Exercise
Set out the listing word for word. End with the line that contains "(** [w_log] records".

----

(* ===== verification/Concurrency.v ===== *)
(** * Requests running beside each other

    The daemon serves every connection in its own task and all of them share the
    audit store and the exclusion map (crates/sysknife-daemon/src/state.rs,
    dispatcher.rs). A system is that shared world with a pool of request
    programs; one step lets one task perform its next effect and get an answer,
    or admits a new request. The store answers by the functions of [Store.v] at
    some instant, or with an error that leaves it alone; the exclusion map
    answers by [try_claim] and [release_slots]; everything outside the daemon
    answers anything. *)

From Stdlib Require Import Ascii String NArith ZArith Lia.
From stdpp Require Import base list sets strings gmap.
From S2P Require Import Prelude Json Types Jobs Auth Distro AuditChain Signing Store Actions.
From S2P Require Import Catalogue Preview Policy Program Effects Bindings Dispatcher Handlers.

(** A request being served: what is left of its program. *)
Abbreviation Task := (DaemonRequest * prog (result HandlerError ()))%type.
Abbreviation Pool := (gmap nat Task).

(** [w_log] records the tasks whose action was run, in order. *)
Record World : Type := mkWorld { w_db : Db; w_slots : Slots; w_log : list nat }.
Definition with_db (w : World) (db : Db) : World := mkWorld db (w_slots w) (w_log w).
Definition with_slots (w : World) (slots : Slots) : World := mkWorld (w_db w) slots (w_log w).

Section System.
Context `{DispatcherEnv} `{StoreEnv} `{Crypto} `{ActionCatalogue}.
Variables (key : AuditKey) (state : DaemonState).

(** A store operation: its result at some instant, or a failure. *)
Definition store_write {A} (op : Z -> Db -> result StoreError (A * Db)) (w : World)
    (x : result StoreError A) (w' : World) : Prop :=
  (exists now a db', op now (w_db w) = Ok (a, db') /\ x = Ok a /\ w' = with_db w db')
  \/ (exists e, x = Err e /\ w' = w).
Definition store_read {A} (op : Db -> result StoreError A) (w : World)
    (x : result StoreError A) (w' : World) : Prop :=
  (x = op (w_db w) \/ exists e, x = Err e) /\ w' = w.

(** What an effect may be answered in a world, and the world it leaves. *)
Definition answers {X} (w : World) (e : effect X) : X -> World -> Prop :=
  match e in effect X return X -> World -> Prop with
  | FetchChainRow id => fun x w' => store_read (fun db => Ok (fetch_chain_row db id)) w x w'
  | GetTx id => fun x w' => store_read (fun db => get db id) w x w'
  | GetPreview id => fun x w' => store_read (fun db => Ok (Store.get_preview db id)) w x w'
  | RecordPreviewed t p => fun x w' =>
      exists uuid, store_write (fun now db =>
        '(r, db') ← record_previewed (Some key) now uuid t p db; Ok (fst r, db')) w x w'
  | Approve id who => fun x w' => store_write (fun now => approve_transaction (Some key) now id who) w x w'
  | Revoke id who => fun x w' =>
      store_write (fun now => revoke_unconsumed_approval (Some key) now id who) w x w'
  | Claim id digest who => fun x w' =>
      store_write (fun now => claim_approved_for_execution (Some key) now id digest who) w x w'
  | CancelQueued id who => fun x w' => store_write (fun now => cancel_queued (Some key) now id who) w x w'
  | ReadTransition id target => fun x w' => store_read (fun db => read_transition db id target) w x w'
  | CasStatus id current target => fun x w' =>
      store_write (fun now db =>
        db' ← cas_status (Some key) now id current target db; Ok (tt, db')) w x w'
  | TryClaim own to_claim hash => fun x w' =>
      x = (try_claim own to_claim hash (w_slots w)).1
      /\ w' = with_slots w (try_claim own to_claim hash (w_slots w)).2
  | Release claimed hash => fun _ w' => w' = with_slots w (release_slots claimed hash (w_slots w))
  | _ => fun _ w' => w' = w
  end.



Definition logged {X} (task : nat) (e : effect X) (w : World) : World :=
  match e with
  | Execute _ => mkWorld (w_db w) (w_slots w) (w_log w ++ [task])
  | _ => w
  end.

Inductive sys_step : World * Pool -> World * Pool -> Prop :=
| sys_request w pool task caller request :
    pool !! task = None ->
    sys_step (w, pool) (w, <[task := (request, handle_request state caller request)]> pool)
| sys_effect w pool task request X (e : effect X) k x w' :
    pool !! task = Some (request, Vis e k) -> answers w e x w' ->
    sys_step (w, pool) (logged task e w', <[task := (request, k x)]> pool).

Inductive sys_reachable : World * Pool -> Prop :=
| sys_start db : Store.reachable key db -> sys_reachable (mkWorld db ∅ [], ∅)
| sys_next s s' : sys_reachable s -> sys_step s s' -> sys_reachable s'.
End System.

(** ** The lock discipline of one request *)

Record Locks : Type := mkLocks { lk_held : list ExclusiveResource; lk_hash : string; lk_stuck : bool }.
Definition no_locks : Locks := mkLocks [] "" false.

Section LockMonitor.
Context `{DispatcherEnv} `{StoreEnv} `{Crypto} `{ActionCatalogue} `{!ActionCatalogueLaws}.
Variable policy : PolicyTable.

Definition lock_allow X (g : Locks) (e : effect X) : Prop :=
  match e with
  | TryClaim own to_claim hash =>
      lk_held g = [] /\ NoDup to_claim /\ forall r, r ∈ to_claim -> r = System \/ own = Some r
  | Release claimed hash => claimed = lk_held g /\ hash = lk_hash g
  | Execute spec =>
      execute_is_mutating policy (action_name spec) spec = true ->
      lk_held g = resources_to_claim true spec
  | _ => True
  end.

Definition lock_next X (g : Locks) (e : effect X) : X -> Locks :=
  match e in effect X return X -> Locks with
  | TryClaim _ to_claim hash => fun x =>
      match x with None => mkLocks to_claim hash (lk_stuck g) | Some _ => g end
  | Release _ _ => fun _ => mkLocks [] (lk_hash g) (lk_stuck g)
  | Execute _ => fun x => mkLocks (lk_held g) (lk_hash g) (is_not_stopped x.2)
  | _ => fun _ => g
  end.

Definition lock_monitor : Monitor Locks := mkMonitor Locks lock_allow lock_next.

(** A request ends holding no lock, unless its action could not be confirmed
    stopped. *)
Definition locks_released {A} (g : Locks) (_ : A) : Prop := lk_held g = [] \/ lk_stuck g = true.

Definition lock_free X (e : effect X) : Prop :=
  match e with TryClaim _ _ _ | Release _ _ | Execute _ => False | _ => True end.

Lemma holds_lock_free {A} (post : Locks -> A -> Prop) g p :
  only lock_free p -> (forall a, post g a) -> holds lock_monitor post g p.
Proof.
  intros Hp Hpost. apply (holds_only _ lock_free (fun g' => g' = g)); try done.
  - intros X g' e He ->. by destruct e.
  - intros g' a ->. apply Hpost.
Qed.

----

Exercise answer
(* ===== verification/Concurrency.v ===== *)
(** * Requests running beside each other

    The daemon serves every connection in its own task and all of them share the
    audit store and the exclusion map (crates/sysknife-daemon/src/state.rs,
    dispatcher.rs). A system is that shared world with a pool of request
    programs; one step lets one task perform its next effect and get an answer,
    or admits a new request. The store answers by the functions of [Store.v] at
    some instant, or with an error that leaves it alone; the exclusion map
    answers by [try_claim] and [release_slots]; everything outside the daemon
    answers anything. *)

From Stdlib Require Import Ascii String NArith ZArith Lia.
From stdpp Require Import base list sets strings gmap.
From S2P Require Import Prelude Json Types Jobs Auth Distro AuditChain Signing Store Actions.
From S2P Require Import Catalogue Preview Policy Program Effects Bindings Dispatcher Handlers.

(** A request being served: what is left of its program. *)
Abbreviation Task := (DaemonRequest * prog (result HandlerError ()))%type.
Abbreviation Pool := (gmap nat Task).

(** [w_log] records the tasks whose action was run, in order. *)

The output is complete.